Extracted data entries:
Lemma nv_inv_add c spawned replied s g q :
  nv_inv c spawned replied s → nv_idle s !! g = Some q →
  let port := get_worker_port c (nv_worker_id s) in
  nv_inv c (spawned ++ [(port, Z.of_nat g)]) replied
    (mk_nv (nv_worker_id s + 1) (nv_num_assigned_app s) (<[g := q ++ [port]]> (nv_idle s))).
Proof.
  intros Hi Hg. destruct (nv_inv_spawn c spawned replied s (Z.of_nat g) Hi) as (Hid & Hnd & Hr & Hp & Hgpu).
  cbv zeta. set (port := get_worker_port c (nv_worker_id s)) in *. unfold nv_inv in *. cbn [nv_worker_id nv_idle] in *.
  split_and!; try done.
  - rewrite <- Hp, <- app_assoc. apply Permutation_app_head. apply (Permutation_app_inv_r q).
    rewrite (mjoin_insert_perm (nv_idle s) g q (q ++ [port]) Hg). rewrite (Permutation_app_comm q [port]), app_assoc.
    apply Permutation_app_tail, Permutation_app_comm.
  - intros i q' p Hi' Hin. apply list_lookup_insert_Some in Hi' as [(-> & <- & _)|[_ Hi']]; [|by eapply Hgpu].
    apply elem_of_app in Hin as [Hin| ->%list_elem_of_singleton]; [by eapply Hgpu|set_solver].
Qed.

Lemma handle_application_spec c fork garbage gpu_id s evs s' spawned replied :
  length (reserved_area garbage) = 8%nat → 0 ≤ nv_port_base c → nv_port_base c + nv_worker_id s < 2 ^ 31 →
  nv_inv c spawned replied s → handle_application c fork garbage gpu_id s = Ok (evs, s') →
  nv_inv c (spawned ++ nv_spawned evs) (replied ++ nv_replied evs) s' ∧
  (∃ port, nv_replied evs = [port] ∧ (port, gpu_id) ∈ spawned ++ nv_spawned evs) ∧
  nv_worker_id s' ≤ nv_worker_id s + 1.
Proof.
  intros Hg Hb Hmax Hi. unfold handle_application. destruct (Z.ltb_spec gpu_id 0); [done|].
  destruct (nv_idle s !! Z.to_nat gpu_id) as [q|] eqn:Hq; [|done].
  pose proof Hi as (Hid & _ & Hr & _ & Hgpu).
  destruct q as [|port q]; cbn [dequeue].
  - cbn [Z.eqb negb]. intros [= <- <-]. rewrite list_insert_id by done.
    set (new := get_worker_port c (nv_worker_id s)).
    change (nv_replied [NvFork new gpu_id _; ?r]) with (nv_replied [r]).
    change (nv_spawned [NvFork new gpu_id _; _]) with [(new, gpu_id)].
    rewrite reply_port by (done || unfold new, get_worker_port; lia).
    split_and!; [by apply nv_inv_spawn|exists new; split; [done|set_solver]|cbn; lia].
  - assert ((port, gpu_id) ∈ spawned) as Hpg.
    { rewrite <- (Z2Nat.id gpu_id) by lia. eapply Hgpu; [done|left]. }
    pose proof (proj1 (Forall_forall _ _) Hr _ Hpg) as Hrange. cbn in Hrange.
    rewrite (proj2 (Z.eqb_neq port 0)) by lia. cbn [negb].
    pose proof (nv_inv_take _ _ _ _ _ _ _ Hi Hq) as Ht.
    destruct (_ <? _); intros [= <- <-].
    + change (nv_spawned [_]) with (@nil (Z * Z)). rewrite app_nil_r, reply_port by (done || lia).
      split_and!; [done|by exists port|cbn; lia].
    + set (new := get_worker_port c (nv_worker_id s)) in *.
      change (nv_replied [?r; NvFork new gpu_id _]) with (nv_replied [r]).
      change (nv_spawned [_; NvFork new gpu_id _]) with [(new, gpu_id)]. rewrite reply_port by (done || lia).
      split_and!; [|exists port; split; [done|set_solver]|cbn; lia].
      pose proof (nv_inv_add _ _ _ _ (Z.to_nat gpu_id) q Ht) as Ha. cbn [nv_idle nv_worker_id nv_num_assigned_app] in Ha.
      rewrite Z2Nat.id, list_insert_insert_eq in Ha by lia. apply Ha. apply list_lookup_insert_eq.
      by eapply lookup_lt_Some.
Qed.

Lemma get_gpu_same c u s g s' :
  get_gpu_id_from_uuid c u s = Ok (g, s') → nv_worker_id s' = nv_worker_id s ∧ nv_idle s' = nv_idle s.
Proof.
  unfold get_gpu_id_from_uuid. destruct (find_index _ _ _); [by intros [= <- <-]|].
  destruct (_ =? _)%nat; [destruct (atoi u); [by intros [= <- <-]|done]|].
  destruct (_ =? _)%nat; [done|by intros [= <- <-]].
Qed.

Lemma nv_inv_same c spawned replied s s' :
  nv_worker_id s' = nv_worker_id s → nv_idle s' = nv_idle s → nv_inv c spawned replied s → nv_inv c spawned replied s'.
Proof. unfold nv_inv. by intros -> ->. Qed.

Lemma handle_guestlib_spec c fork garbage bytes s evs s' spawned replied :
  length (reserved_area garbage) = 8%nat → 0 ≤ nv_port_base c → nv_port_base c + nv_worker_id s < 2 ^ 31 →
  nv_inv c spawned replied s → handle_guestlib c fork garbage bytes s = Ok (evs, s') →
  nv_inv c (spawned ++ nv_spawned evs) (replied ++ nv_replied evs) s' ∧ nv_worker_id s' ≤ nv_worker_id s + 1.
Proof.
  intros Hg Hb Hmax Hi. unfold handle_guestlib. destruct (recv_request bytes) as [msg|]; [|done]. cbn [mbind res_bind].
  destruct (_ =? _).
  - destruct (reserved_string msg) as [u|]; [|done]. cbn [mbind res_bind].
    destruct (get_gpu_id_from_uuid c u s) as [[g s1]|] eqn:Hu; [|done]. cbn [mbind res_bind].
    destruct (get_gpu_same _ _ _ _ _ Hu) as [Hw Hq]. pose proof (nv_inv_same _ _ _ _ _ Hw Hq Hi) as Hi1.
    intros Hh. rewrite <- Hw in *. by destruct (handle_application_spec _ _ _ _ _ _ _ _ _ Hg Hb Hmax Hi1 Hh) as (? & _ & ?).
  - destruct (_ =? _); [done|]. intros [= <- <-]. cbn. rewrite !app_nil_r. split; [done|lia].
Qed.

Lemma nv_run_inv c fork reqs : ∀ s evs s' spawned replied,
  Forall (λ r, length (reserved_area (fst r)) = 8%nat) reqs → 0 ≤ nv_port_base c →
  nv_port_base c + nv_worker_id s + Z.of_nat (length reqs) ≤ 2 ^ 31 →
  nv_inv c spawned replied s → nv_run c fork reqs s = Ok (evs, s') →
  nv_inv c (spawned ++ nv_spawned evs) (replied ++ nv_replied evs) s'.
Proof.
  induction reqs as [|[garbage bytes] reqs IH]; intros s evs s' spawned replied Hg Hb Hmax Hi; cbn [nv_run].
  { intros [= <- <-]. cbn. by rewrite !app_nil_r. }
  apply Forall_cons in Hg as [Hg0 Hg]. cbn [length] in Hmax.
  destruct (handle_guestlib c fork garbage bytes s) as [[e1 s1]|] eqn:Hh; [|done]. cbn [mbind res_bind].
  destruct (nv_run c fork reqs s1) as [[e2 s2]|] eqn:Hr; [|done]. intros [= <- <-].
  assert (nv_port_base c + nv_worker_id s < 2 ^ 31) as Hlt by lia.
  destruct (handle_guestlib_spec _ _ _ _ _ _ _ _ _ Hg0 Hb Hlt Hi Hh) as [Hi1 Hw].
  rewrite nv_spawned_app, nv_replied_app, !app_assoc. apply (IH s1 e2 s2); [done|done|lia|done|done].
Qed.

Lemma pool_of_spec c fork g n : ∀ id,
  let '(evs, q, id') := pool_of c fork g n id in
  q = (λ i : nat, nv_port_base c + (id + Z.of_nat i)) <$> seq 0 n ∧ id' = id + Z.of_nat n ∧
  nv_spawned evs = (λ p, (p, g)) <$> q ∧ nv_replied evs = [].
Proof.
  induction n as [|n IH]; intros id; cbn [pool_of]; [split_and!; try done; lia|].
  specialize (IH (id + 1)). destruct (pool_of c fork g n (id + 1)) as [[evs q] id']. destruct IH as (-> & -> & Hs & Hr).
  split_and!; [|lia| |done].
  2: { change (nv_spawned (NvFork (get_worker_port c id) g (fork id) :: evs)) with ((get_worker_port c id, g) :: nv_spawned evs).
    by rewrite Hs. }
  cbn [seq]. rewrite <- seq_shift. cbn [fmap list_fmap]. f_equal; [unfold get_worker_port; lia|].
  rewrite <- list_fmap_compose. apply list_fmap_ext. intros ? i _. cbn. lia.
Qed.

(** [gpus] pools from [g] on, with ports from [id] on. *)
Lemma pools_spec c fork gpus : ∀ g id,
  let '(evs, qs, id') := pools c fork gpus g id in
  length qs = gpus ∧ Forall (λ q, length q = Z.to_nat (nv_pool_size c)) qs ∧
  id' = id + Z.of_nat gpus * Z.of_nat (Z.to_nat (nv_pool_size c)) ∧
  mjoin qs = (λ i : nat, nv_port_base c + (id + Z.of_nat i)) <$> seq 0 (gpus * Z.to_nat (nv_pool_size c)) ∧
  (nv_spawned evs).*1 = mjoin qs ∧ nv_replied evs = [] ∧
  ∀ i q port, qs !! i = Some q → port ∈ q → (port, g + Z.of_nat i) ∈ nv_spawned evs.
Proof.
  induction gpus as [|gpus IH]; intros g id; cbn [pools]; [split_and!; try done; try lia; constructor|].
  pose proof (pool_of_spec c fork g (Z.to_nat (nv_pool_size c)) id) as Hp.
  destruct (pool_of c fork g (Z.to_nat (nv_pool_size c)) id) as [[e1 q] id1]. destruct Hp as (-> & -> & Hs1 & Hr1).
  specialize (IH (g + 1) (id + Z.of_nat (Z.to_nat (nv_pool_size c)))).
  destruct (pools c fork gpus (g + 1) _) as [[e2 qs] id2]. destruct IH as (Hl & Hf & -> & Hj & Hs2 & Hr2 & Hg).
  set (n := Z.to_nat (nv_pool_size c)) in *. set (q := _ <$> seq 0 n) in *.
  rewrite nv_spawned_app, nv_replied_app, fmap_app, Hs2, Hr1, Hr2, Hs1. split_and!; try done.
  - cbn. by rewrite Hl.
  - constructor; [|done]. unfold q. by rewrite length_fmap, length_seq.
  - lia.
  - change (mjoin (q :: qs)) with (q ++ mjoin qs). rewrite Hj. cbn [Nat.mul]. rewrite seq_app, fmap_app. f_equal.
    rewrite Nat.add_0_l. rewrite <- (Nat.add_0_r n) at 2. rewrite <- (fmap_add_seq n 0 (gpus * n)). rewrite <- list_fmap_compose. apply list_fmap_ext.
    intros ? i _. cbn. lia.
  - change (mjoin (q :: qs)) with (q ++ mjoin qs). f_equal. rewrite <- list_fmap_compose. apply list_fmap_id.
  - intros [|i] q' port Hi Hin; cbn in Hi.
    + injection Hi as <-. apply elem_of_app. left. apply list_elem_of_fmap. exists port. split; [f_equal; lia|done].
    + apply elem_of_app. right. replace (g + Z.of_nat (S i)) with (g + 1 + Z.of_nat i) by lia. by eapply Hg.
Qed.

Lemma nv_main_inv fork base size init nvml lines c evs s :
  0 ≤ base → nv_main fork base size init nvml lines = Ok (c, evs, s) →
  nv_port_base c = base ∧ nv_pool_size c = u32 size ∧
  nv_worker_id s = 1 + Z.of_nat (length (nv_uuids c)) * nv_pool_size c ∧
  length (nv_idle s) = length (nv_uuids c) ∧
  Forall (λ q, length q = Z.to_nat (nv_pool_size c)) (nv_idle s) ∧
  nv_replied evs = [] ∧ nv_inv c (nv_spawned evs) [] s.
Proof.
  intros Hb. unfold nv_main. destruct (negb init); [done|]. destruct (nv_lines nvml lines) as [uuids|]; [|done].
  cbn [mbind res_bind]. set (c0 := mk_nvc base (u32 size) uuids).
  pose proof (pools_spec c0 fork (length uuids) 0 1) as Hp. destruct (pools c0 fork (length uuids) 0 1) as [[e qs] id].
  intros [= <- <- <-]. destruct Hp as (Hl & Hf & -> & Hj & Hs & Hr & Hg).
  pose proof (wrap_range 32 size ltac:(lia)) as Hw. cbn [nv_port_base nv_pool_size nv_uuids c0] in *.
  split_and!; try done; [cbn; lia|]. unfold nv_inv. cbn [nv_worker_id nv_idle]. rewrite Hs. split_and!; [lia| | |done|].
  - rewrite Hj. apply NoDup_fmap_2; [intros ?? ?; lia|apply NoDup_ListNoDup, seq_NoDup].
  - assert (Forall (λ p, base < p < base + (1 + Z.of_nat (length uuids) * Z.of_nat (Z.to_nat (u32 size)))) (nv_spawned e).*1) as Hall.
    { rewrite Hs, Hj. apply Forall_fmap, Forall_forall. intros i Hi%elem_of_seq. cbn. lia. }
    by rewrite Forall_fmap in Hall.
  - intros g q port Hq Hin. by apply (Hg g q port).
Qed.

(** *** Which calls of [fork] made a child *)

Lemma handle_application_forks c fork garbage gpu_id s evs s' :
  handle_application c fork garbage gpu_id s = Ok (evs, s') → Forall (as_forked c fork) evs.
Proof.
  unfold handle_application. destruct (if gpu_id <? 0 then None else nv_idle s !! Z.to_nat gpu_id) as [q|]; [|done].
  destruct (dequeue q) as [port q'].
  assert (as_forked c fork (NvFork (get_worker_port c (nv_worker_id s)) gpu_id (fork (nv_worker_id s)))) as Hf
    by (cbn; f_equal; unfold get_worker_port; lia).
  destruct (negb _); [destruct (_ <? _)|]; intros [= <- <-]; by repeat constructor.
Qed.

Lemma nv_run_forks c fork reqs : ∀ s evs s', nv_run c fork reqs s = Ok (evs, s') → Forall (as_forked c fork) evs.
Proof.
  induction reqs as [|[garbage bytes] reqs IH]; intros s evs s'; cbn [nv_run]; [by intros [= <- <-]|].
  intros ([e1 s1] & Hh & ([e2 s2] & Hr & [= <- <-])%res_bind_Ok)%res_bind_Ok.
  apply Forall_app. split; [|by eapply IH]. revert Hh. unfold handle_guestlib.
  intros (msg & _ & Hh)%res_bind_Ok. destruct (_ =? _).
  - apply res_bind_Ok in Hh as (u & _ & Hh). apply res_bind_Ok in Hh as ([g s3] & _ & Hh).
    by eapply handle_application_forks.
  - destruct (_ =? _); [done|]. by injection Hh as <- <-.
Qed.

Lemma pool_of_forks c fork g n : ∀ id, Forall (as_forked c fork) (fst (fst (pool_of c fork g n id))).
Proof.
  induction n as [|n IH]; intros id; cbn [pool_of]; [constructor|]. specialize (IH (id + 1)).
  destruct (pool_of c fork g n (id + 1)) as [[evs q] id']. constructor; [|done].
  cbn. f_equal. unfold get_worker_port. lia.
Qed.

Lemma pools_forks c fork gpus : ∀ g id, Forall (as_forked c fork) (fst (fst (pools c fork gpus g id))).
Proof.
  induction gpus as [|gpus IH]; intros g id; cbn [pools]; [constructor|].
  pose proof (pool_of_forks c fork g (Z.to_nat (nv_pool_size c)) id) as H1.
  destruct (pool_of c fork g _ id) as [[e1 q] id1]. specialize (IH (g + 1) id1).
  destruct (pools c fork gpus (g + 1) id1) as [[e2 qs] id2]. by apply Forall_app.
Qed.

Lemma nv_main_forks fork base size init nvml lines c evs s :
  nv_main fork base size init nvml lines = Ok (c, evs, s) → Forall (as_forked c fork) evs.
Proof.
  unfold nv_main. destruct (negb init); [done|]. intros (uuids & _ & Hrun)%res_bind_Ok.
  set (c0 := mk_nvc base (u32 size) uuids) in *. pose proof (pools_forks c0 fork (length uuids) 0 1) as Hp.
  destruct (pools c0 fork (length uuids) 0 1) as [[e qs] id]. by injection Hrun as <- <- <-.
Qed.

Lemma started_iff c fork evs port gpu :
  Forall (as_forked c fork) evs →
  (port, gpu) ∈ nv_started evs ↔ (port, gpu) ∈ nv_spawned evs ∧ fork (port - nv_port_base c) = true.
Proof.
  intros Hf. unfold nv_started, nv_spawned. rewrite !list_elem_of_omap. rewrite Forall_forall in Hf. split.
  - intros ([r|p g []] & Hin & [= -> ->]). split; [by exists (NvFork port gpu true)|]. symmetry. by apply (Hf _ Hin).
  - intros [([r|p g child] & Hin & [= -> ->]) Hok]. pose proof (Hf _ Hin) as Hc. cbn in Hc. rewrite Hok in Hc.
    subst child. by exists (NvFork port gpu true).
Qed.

» **WORK REQUEST**
Please, from the entries above, set down exactly the lines from the one containing "cbn [mbind res_bind]. set" through the one containing "pose proof (wrap_range", and only those.

» **SOLUTION FOR THIS TASK**
  cbn [mbind res_bind]. set (c0 := mk_nvc base (u32 size) uuids).
  pose proof (pools_spec c0 fork (length uuids) 0 1) as Hp. destruct (pools c0 fork (length uuids) 0 1) as [[e qs] id].
  intros [= <- <- <-]. destruct Hp as (Hl & Hf & -> & Hj & Hs & Hr & Hg).
  pose proof (wrap_range 32 size ltac:(lia)) as Hw. cbn [nv_port_base nv_pool_size nv_uuids c0] in *.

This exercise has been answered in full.